▶ WHAT THE TASK ASKS: Scan the entries below. List each line with "after".
*** Block opens ***
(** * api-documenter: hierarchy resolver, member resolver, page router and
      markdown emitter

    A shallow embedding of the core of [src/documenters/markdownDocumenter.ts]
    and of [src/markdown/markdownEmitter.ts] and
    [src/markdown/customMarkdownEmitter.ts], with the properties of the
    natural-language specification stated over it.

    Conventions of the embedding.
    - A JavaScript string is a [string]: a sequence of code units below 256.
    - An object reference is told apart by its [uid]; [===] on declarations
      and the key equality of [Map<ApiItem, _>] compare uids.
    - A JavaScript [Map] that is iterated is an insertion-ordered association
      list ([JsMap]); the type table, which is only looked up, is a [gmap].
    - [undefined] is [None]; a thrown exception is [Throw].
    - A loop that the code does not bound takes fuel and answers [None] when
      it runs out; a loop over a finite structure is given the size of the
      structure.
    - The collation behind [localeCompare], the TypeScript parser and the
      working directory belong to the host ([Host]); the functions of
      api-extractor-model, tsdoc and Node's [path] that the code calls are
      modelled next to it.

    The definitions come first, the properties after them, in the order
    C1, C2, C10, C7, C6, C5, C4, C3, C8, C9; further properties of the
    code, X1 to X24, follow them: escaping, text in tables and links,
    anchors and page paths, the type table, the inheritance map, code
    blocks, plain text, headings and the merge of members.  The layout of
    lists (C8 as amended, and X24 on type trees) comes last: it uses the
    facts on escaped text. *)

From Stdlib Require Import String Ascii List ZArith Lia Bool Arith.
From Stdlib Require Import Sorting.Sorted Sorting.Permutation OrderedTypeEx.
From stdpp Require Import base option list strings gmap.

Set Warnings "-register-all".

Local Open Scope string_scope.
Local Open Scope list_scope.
*** Block closes ***
*** Block opens ***
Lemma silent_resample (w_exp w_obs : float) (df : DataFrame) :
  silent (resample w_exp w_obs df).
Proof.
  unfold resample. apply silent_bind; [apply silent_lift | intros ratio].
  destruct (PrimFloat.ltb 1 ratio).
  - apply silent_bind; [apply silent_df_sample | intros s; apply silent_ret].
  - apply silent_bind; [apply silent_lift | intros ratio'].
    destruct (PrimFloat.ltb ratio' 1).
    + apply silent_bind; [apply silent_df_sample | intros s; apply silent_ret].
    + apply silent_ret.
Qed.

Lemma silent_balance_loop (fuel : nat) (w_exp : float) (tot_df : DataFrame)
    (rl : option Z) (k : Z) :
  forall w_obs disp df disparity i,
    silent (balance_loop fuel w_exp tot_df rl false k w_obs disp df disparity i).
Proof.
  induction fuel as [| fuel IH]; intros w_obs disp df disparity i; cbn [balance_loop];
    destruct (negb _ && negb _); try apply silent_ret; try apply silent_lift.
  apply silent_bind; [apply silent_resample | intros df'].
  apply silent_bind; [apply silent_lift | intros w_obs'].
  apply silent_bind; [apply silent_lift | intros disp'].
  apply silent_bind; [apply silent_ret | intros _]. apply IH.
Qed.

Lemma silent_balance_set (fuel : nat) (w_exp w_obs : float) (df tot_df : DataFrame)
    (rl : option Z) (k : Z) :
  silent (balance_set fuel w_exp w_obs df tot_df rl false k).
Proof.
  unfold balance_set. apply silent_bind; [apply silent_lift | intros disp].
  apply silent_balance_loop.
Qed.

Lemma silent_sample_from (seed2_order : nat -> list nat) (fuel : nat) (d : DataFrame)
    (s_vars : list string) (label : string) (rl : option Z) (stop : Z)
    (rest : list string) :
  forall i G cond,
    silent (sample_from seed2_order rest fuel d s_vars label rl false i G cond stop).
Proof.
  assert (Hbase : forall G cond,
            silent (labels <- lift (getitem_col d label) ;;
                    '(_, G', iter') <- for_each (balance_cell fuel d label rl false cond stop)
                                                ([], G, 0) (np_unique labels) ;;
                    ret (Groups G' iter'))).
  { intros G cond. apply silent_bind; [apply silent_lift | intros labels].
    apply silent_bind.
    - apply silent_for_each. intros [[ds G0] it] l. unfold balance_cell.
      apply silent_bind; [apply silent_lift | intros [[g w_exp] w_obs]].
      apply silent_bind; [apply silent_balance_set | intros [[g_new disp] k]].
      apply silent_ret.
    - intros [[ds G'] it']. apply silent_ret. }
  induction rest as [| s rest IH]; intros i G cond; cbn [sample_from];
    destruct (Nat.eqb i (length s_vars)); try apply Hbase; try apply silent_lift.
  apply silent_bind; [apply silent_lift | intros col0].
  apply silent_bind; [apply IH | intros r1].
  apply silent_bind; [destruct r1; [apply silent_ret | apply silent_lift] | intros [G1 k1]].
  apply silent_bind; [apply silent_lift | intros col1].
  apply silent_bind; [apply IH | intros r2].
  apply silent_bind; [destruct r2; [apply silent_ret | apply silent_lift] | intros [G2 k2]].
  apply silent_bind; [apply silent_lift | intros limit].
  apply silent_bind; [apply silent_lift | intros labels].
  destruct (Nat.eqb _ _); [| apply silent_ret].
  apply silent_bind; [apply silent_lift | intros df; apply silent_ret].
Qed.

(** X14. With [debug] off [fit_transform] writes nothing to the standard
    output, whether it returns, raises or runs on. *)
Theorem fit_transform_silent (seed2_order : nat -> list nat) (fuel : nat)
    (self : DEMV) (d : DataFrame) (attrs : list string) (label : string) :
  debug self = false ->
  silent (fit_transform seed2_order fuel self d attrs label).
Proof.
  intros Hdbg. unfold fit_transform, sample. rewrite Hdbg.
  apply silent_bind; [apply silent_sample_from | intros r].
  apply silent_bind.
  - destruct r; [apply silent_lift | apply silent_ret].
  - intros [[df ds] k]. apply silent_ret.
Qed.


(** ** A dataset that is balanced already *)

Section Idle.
*** Block closes ***
*** Block opens ***
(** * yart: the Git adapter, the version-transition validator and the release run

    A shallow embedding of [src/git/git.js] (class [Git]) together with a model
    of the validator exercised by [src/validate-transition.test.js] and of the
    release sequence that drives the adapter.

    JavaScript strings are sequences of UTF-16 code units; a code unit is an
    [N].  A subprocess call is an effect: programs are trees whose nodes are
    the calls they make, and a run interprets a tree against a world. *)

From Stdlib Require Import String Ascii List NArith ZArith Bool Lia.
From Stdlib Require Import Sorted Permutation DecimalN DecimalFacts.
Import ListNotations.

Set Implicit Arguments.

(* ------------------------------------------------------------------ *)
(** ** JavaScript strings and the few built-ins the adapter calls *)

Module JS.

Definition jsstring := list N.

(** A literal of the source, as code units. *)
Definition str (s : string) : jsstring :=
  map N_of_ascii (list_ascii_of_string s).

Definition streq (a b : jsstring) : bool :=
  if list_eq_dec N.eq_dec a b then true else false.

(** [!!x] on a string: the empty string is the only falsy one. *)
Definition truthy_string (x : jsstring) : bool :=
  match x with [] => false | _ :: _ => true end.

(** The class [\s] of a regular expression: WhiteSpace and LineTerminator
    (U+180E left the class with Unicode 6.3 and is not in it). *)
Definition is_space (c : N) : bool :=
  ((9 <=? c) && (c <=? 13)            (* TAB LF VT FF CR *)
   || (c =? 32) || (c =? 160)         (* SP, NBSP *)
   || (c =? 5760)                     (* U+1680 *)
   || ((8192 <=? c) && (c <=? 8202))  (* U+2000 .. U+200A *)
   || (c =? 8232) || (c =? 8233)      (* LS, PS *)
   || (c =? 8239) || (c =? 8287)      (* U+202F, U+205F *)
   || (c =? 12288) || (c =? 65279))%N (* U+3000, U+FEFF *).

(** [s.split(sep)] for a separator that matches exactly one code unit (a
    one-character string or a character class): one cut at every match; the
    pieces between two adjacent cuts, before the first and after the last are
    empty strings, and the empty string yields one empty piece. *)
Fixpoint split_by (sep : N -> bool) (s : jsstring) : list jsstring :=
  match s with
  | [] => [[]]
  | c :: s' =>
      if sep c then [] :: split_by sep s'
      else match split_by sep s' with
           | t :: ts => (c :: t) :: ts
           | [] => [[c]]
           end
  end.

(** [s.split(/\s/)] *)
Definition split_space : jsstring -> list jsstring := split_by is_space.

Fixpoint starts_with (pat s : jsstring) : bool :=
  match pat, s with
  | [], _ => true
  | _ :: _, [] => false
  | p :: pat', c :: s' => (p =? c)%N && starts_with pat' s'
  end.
*** Block closes ***
▶ RESPONSE BOX:
    The definitions come first, the properties after them, in the order
    pieces between two adjacent cuts, before the first and after the last are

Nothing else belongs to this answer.